A primeira pessoa famosa de que eu me lembro conhecer foi Niki Lauda. Provavelmente por influência do meu pai, que era fã do austríaco, provavelmente também porque ele fez um campeonato magnífico em 1984, ano em que eu me tornei um telespectador regular da categoria, aos 5 anos. É engraçado como funciona a cabeça da criança: eu conhecia o Niki Lauda, mas não sabia quem era fora do capacete e do vermelho e branco da McLaren. Achava que qualquer piloto era o Niki Lauda. Senna concedendo entrevista numa cama de hospital após um heróico sexto lugar no GP da África do Sul de 1984, e eu tentando entender como o Niki Lauda falava português tão bem. Lembro do Galvão Bueno saudando Niki Lauda na sua última corrida, no ano seguinte, e minha memória construiu um Lauda abandonando a corrida, acenando para o público e entrando num helicóptero para deixar aquele mundo e voltar para casa. Não sei o quanto disso é verídico ou inventado ou reconstituído de cenas soltas e independentes, mas posso ver a imagem na minha cabeça enquanto escrevo.

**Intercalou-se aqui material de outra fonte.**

Lemma organize_validates_before_acting_witness :
  organize (H := Scenario.machine) Scenario.single_tree Scenario.src_root
    (Scenario.src_root // "sorted") Scenario.defaults "move" false None
    (mkWorld Scenario.single_disk [])
  = (Raise (RuntimeError "Destination directory cannot be inside the source directory."),
     mkWorld Scenario.single_disk []).
Proof.
  apply (proj1 (proj2 (@organize_validates_before_acting Scenario.machine
    Scenario.single_tree Scenario.src_root (Scenario.src_root // "sorted")
    Scenario.defaults "move" false None (mkWorld Scenario.single_disk []))));
    reflexivity.
Defined.

(** C6, as stated, fails for a source that is a regular file: the check is
    that the source exists, not that it is a directory. With [src/a.txt] as
    source no error is raised; the walk finds nothing, nothing is recorded,
    and the manifest is written. *)
Lemma organize_accepts_file_as_source :
  Disk.is_dir Scenario.single_disk (Scenario.src_root // "a.txt") = false
  ∧ (organize (H := Scenario.machine) (Tree [] []) (Scenario.src_root // "a.txt")
       Scenario.dest_root Scenario.defaults "move" false
       (Some (PurePath.parse "manifest.json")) (mkWorld Scenario.single_disk [])).1
    = Ok []
  ∧ Disk.exists_ Scenario.single_disk (PurePath.parse "manifest.json") = false
  ∧ Disk.exists_
      (disk (organize (H := Scenario.machine) (Tree [] []) (Scenario.src_root // "a.txt")
               Scenario.dest_root Scenario.defaults "move" false
               (Some (PurePath.parse "manifest.json")) (mkWorld Scenario.single_disk [])).2)
      (PurePath.parse "manifest.json") = true.
Proof. repeat split; by vm_compute. Qed.

Lemma within_dir_reflexive_equality_check_dead_witness :
  within_dir (H := Scenario.machine) Scenario.src_root Scenario.src_root = true.
Proof.
  apply (proj1 (@within_dir_reflexive_equality_check_dead Scenario.machine)
           Scenario.src_root Scenario.src_root Scenario.src_root);
    reflexivity.
Defined.

(** ** Dry runs *)

Lemma kd_ret {A} (a : A) : keeps_disk (mret a).
Proof. by intros w. Qed.

Lemma kd_raise {A} e : keeps_disk (@raise A e).
Proof. by intros w. Qed.

Lemma kd_bind {A B} (m : M A) (k : A → M B) :
  keeps_disk m → (∀ a, keeps_disk (k a)) → keeps_disk (m ≫= k).
Proof.
  intros Hm Hk w. unfold mbind, M_bind. specialize (Hm w).
  destruct (m w) as [[a|e] w0]; simpl in *; [|done]. by rewrite Hk.
Qed.

Lemma kd_get_disk : keeps_disk get_disk.
Proof. by intros w. Qed.

Lemma kd_log_fn line : keeps_disk (log_fn line).
Proof. by intros w. Qed.

Lemma kd_lift {A} (r : res A) : keeps_disk (lift r).
Proof. by intros w. Qed.

Ltac kd_step :=
  lazymatch goal with
  | |- keeps_disk (mret _) => apply kd_ret
  | |- keeps_disk (raise _) => apply kd_raise
  | |- keeps_disk (_ ≫= _) => apply kd_bind; [|intros ?]
  | |- keeps_disk get_disk => apply kd_get_disk
  | |- keeps_disk (log_fn _) => apply kd_log_fn
  | |- keeps_disk (lift _) => apply kd_lift
  | |- keeps_disk (if true then ?m else _) => change (keeps_disk m)
  | |- keeps_disk (if negb true then _ else ?m) => change (keeps_disk m)
  | |- keeps_disk (match ?x with _ => _ end) => destruct x
  end.

Ltac kd := repeat kd_step.

Section DryRun.
Context `{Platform}.

Lemma kd_os_stat p : keeps_disk (os_stat p).
Proof. unfold os_stat. kd. Qed.

Lemma kd_read_file p : keeps_disk (read_file p).
Proof. unfold read_file. kd. Qed.

Lemma kd_next_nonconflicting_name p : keeps_disk (next_nonconflicting_name p).
Proof. unfold next_nonconflicting_name. kd. Qed.

Lemma kd_compute_destination path dest_root rules :
  keeps_disk (compute_destination path dest_root rules).
Proof. unfold compute_destination, file_mtime. kd; apply kd_os_stat. Qed.

Lemma kd_place_file dest_root rules mode st f dst h :
  keeps_disk (place_file dest_root rules mode true st f dst h).
Proof. unfold place_file. kd. apply kd_next_nonconflicting_name. Qed.

Lemma kd_organize_file dest_root rules mode st f :
  keeps_disk (organize_file dest_root rules mode true st f).
Proof.
  unfold organize_file, hash_file. kd;
    first [apply kd_compute_destination | apply kd_read_file | apply kd_place_file].
Qed.

Lemma kd_organize_loop dest_root rules mode files st :
  keeps_disk (organize_loop dest_root rules mode true files st).
Proof.
  revert st. induction files as [|f files IH]; intros st; simpl; kd.
  - apply kd_organize_file.
  - apply IH.
Qed.

Lemma kd_organize tree src_root dest_root rules mode undo_manifest :
  keeps_disk (organize tree src_root dest_root rules mode true undo_manifest).
Proof.
  unfold organize, organize_run, resolve_. kd. apply kd_organize_loop.
Qed.

End DryRun.

Section DryRunPlan.
Context `{Platform}.







End DryRunPlan.

Section DryRunClaim.
Context `{Platform}.


End DryRunClaim.



(** ** Duplicates under the hardlink policy *)

(** C2 on three files of the same bytes under the hardlink policy: the
    index entry of the fingerprint is overwritten by each duplicate (line
    101 runs for it too), so the third file is sent to the name of the
    second, [dest/Dupes/b.txt], not to that of the first. *)
Theorem hardlink_third_duplicate_named_after_second :
  (organize (H := Scenario.machine) Scenario.triple_tree Scenario.src_root
     Scenario.dest_root (Scenario.with_duplicates "hardlink" "Dupes" Scenario.defaults)
     "hardlink" true None (mkWorld Scenario.triple_disk [])).1
  = Ok [mkMoveResult "src/a.txt" "dest/Others/a.txt" "plan-hardlink";
        mkMoveResult "src/b.txt" "dest/Dupes/a.txt" "plan-hardlink";
        mkMoveResult "src/c.txt" "dest/Dupes/b.txt" "plan-hardlink"]
  ∧ (organize (H := Scenario.machine) Scenario.triple_tree Scenario.src_root
       Scenario.dest_root (Scenario.with_duplicates "hardlink" "Dupes" Scenario.defaults)
       "hardlink" false None (mkWorld Scenario.triple_disk [])).1
    = Ok [mkMoveResult "src/a.txt" "dest/Others/a.txt" "hardlink";
          mkMoveResult "src/b.txt" "dest/Dupes/a.txt" "hardlink";
          mkMoveResult "src/c.txt" "dest/Dupes/b.txt" "hardlink"]
  ∧ match (organize_loop (H := Scenario.machine) Scenario.dest_root
             (Scenario.with_duplicates "hardlink" "Dupes" Scenario.defaults) "hardlink" true
             [Scenario.src_root // "a.txt"; Scenario.src_root // "b.txt"]
             (mkLoop [] ∅) (mkWorld Scenario.triple_disk [])).1 with
    | Ok st => seen_hashes st !! "same bytes" = Some (Scenario.src_root // "b.txt")
    | Raise _ => False
    end.
Proof. vm_compute. done. Qed.

(** C3 on one file, moved under the hardlink policy: the file has no
    duplicate, the caller asks for a move, the dry run plans a move, and the
    run hard-links it and leaves the source in place. Under the separate
    policy the same call moves it. *)
Theorem hardlink_policy_overrides_requested_move :
  let run policy dry :=
    organize (H := Scenario.machine) Scenario.single_tree Scenario.src_root
      Scenario.dest_root (Scenario.with_duplicates policy "Duplicates" Scenario.defaults)
      "move" dry None (mkWorld Scenario.single_disk []) in
  (run "hardlink" false).1 = Ok [mkMoveResult "src/a.txt" "dest/Others/a.txt" "hardlink"]
  ∧ Disk.exists_ (disk (run "hardlink" false).2) (Scenario.src_root // "a.txt") = true
  ∧ (run "hardlink" true).1 = Ok [mkMoveResult "src/a.txt" "dest/Others/a.txt" "plan-move"]
  ∧ (run "separate" false).1 = Ok [mkMoveResult "src/a.txt" "dest/Others/a.txt" "move"]
  ∧ Disk.exists_ (disk (run "separate" false).2) (Scenario.src_root // "a.txt") = false.
Proof. vm_compute. done. Qed.

(** ** Names made by the conflict namer stay in the directory *)

Lemma parent_candidate dst n :
  plain_parts dst → PurePath.parent (candidate dst n) = PurePath.parent dst.
Proof.
  intros Hp. unfold candidate. rewrite div_plain.
  - unfold PurePath.parent at 1. simpl. by rewrite removelast_last.
  - apply plain_app; [by apply plain_stem|].
    apply (plain_app "("); [done|]. apply plain_app; [apply plain_dec|].
    apply (plain_app ")"); [done|]. by apply plain_suffix.
  - apply keep_part_paren.
Qed.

Niki Lauda teve uma história formidável na Fórmula 1, que eu fui aprendendo com o tempo. Uma ascenção rápida, um título mundial, um acidente quase fatal, seu retorno um mês e meio depois, mais um título mundial, o embate com Bernie Ecclestone (que, na sua biografia, alega ter sido a única vez em que ele se deu mal numa negociação com pilotos, quando Lauda foi para a Brabham e depois saiu porque estava de saco cheio de correr com um carro ruim), sua aposentadoria, sua empresa de transporte aéreo, seu retorno visto com ceticismo e seu último título mundial. Em parte aprendido em literatura, em parte pelo que meu pai relembrava dos anos 70.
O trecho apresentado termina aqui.